Wednesday, October 24, 2007

Extra Innings


Late into the evening of October 23rd, 1976, about halfway through Steve Martin’s debut as a Saturday Night Live guest host—the same night he did the famous King Tut routine—my mother went into labor. So she and my dad flipped off the black and white TV, left the warm confines of their red brick Centerville, Utah rambler and drove into Salt Lake, where I was born about twelve hours later. It pretty much went downhill for them from there. Steve Martin, on the other hand, went on to host SNL 14 times.

Thirty-one years later, their firstborn sits reflecting on the first year of his thirties, wondering how on earth he ever wound up there. Seriously, I used to dread this.

But as I look at it, in spite of some difficult setbacks, the first year post-30 hasn’t been so bad. In fact, it’s been very cool in a lot of ways.

When I first crossed the threshold a year ago, I was living in Woods Cross, and just in the process of getting involved in a long-distance relationship. Obviously it didn’t work out in the long run—didn’t make it to Christmas, to tell the truth—but you have to admit, it is pretty cool when someone of the opposite sex thinks enough of you to fly out of state to hang out with you for a weekend.

Still, the obligatory post-relationship funk, combined with work frustrations, moving frustrations (three times between Thanksgiving and St. Patrick’s Day), plus the death of my dog Otto made the first few months of being a “thirty-something” a bittersweet experience at best. By the time the higher-ups at USU opted out of a plan to make me a full-time instructor in the spring, I was beginning to think that 2007 was going to be a long series of jimmy-kicks.

But that’s about when things started turning around. After saying farewell to my full-time benefited USU office gig (I still teach adjunct courses for them), new opportunities started popping up, and the rest of the year offered plenty for the highlight-reel:

*Almost out of nowhere, I had half a dozen of my comedy sketches aired on a KJZZ variety show called “B All Over”.

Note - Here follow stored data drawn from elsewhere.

Definition get_shmem : cmd Shmem Shmem := λ s, Ret (s, s).
Definition set_vars (v : VariableCacheData) : cmd Shmem unit := λ s,
  Ret (tt, mkShmem v (allProcs s) (maxProcs s) (procs s) (known_assigned s) (lastOverflowedXid s)
             (RecoveryInProgress s) (sh_clog s) (sh_subtrans s) (events s)).
Definition get_proc (p : Z) : cmd Shmem PGPROC := λ s, x ← arr_get (allProcs s) p; Ret (x, s).
Definition set_proc (p : Z) (x : PGPROC) : cmd Shmem unit := λ s,
  ps ← arr_set (allProcs s) p x;
  Ret (tt, mkShmem (ShmemVariableCache s) ps (maxProcs s) (procs s) (known_assigned s)
             (lastOverflowedXid s) (RecoveryInProgress s) (sh_clog s) (sh_subtrans s) (events s)).
Definition set_procs (l : list Z) : cmd Shmem unit := λ s,
  Ret (tt, mkShmem (ShmemVariableCache s) (allProcs s) (maxProcs s) l (known_assigned s)
             (lastOverflowedXid s) (RecoveryInProgress s) (sh_clog s) (sh_subtrans s) (events s)).
Definition send (e : Event) : cmd Shmem unit := λ s,
  Ret (tt, mkShmem (ShmemVariableCache s) (allProcs s) (maxProcs s) (procs s) (known_assigned s)
             (lastOverflowedXid s) (RecoveryInProgress s) (sh_clog s) (sh_subtrans s)
             (events s ++ [e])).
Definition sh_on_clog {A} (m : cmd Clog A) : cmd Shmem A := λ s,
  '(a, c) ← m (sh_clog s);
  Ret (a, mkShmem (ShmemVariableCache s) (allProcs s) (maxProcs s) (procs s) (known_assigned s)
            (lastOverflowedXid s) (RecoveryInProgress s) c (sh_subtrans s) (events s)).

Definition with_nextXid (v : VariableCacheData) (x : TransactionId) : VariableCacheData :=
  mkVars (nextOid v) (oidCount v) x (oldestXid v) (xidVacLimit v) (xidWarnLimit v) (xidStopLimit v)
    (xidWrapLimit v) (oldestXidDB v) (latestCompletedXid v).
Definition with_oid (v : VariableCacheData) (oid count : Z) : VariableCacheData :=
  mkVars oid count (nextXid v) (oldestXid v) (xidVacLimit v) (xidWarnLimit v) (xidStopLimit v)
    (xidWrapLimit v) (oldestXidDB v) (latestCompletedXid v).

Section varsup.
Context (BLCKSZ : Z).

(** ** [subtrans.c]: a new page of parent links *)

Definition ZeroSUBTRANSPage (pageno : Z) : cmd Shmem unit := λ s,
  Ret (tt, mkShmem (ShmemVariableCache s) (allProcs s) (maxProcs s) (procs s) (known_assigned s)
             (lastOverflowedXid s) (RecoveryInProgress s) (sh_clog s)
             (<[pageno := replicate (Z.to_nat (BLCKSZ / 4)) InvalidTransactionId]> (sh_subtrans s))
             (events s)).

Definition ExtendSUBTRANS (newestXact : TransactionId) : cmd Shmem unit :=
  if negb (newestXact mod (BLCKSZ / 4) =? 0)
     && negb (TransactionIdEquals newestXact FirstNormalTransactionId) then mret tt
  else ZeroSUBTRANSPage (newestXact / (BLCKSZ / 4)).

(** ** Transaction ids *)

(** The process: [MyProc], and its processing mode. *)
Context (MyProc : Z) (IsBootstrapProcessingMode IsUnderPostmaster : bool).
(** What the other backends do while this one does not hold [XidGenLock]. *)
Context (others : Shmem → Shmem).

(** The part of [GetNewTransactionId] that runs without the lock. *)
Definition wraparound_warnings (xid : TransactionId) (v : VariableCacheData) : cmd Shmem unit :=
  _ ← (if IsUnderPostmaster && (xid mod 65536 =? 0) then send StartAutovacLauncher else mret tt);
  if IsUnderPostmaster && TransactionIdFollowsOrEquals xid (xidStopLimit v)
  then ereport ERRCODE_PROGRAM_LIMIT_EXCEEDED
  else if TransactionIdFollowsOrEquals xid (xidWarnLimit v)
  then send (WarnWraparound (uint32_of (xidWrapLimit v - xid)))
  else mret tt.

(** The new id is stored in [MyProc], in the subtransaction cache if there is room. *)
Definition store_xid (newxid : TransactionId) (isSubXact : bool) : cmd Shmem unit :=
  myproc ← get_proc MyProc;
  if negb isSubXact then
    set_proc MyProc (mkProc (lxid myproc) newxid (xmin myproc) (pid myproc) (databaseId myproc)
      (inCommit myproc) (vacuumFlags myproc) (recoveryConflictPending myproc) (subxids myproc))
  else
    let c := subxids myproc in
    c' ← (if nxids c <? PGPROC_MAX_CACHED_SUBXIDS then
            xs ← lift (arr_set (xids c) (nxids c) newxid);
            mret (mkXidCache (overflowed c) (nxids c + 1) xs)
          else mret (mkXidCache true (nxids c) (xids c)));
    set_proc MyProc (mkProc (lxid myproc) (xid myproc) (xmin myproc) (pid myproc)
      (databaseId myproc) (inCommit myproc) (vacuumFlags myproc) (recoveryConflictPending myproc) c').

*Another short film (“A Manly Guide to Hiking the Subway”) was warmly received at the 2007 Epic Summer Film Festival.

*I finally got to throw another Toga Party and redeem myself for the Debacle of 2001.

*My “consecutive daily journal entry” streak passed nine years in June.

*Thanks to dirt-cheap season tickets, I got to watch the Jazz make the conference finals.

*I met Ray Bradbury (and Marc Singer—“The Beastmaster”) at Comic-Con 2007 in San Diego.

*I fulfilled my eighth-grade dream of buying Nike Air Flight 89’s.

*I was a public address announcer for the Bountiful Days of ’47 Parade for the third year.

*Besides the San Diego road trip, I also got to take trips to Yellowstone, Jackson Hole, Zion National Park and Vegas (where I saw Eric Clapton at the MGM Grand).

*I finally read a Harry Potter book, and subsequently wound up standing in line at Wal Mart at 1am waiting to pick up the last entry in the series.

*In July I dislocated and lacerated my right index finger while playing volleyball, but even that was cool because the girl that worked at the physical therapy clinic was really cute.

One of the coolest experiences of the last year was having my friend Cherina come out to visit from Chicago. I first knocked on her door back in the summer of 1997 with Elder Mike Heaps on Chicago’s South Side, and in all the time since, this was her first trip out to Salt Lake. Cherina, Heaps and I joined up with Spencer Affleck (who was Heaps’ companion at the time) and had a mini-reunion at the Joy Luck Restaurant in Sandy over Conference Weekend.

It was great to get the group together again, and surreal at the same time. Heaps and Affleck have five kids between them, and have been living the domesticated life for some time now. But that wasn’t the surreal part—I’ve grown well accustomed to seeing my longtime friends with kids in tow. What was strange was how they seemed to marvel at the life I led, as if I was some sort of a cult hero adventurer, taking trips, pulling outlandish stunts, living by the skin of my teeth.

I guess compared to the traditional nuclear family lifestyle, my enigmatic freelance existence would sound pretty far-out. But it’s hardly what I would call exciting. I may be an English teacher, but I’m no Indiana Jones. I guess what I can say is that even though some of my long-term goals remain unfulfilled as I cross the frontier into 31 (in Single’s Ward terms, I am now in “extra innings”), I have been very blessed in the meantime. And I certainly can’t complain about that.

So now I’m still in Bountiful with a law student and a guy that gets food additives in the mail on a regular basis, living the single life to its fullest. Aside from all the video stuff and the writing stuff, I’m even getting ready to play my first drum gig in over two years at the next Ward Talent Show. If I can get a Turkey Bowl set up for Thanksgiving, I’ll be in Fat City.

Yeah, life looks pretty good. 31 should be sweet for this wild and crazy guy.